Count the lines below containing "feed"; state the number only.

(Stored data)

■ ■ ■

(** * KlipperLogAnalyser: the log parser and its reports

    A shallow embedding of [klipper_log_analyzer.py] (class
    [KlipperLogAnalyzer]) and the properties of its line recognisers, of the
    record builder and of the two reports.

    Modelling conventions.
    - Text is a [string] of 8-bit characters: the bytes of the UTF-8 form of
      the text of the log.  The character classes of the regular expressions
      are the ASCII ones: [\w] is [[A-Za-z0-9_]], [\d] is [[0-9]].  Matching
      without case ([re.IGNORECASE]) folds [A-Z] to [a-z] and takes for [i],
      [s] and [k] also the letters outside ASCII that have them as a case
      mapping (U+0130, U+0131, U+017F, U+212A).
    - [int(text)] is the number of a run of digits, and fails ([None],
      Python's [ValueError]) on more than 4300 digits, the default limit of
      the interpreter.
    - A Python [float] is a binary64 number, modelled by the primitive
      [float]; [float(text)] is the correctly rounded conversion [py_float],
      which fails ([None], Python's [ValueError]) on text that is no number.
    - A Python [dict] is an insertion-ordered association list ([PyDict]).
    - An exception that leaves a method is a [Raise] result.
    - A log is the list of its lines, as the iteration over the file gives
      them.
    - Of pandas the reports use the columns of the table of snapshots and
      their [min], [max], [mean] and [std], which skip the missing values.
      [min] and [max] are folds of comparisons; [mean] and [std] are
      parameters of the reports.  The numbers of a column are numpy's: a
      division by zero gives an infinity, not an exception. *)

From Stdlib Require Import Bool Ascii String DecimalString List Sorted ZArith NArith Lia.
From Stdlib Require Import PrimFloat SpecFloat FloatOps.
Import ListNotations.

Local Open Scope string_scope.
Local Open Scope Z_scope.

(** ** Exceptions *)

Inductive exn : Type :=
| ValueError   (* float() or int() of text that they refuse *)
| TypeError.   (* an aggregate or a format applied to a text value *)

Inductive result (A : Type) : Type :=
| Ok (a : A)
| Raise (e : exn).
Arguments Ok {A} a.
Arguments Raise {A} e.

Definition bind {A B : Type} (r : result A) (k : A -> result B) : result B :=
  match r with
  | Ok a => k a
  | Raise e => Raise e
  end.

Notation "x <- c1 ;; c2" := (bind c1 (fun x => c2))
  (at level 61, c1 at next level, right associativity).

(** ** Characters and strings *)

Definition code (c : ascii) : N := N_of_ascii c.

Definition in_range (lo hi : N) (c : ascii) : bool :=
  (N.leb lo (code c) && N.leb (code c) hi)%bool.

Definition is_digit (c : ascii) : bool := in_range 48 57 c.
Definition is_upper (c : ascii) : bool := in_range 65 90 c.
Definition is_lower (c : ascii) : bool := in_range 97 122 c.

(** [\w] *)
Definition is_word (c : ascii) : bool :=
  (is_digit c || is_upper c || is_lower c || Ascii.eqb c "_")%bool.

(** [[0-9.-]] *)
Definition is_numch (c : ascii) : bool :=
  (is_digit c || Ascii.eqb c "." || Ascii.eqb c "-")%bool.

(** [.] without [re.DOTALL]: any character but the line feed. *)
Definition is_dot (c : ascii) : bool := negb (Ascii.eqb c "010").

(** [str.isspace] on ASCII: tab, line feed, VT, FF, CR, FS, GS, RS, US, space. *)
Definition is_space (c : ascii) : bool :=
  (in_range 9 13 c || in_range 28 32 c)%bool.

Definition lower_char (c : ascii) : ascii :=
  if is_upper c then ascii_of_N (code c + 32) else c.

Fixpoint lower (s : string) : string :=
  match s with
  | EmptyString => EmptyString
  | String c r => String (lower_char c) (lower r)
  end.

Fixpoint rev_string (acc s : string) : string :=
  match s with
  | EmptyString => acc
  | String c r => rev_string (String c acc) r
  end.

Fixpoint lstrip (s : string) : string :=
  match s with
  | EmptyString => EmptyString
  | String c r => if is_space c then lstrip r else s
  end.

■ ■ ■

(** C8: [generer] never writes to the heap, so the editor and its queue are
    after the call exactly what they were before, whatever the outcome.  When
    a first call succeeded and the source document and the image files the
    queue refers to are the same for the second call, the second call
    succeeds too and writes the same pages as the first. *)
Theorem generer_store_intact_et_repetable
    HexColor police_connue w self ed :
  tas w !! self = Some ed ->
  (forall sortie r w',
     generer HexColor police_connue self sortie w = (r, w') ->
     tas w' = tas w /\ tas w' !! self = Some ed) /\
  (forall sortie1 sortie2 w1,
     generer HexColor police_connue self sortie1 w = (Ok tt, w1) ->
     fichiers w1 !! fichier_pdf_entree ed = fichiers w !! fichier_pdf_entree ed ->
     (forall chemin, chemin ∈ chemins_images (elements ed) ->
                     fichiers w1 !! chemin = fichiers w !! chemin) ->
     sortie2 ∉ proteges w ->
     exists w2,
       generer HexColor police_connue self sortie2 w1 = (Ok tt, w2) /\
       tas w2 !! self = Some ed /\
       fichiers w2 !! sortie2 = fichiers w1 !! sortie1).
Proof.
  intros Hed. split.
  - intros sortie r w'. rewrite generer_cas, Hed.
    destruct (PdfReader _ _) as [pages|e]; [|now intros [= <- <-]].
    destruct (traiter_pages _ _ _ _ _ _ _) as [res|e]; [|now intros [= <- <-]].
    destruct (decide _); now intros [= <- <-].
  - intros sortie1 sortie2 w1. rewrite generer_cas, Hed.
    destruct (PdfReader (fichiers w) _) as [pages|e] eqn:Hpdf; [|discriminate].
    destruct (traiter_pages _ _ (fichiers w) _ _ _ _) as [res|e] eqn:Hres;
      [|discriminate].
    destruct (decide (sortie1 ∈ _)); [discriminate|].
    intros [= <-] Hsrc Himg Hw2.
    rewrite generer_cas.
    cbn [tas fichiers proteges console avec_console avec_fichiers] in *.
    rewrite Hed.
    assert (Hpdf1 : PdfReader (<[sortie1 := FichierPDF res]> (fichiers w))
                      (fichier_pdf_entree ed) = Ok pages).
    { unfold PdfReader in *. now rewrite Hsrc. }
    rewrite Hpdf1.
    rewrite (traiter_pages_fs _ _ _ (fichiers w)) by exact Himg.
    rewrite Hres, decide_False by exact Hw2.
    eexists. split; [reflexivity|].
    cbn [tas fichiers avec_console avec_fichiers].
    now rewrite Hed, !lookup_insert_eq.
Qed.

■ ■ ■

## Result
2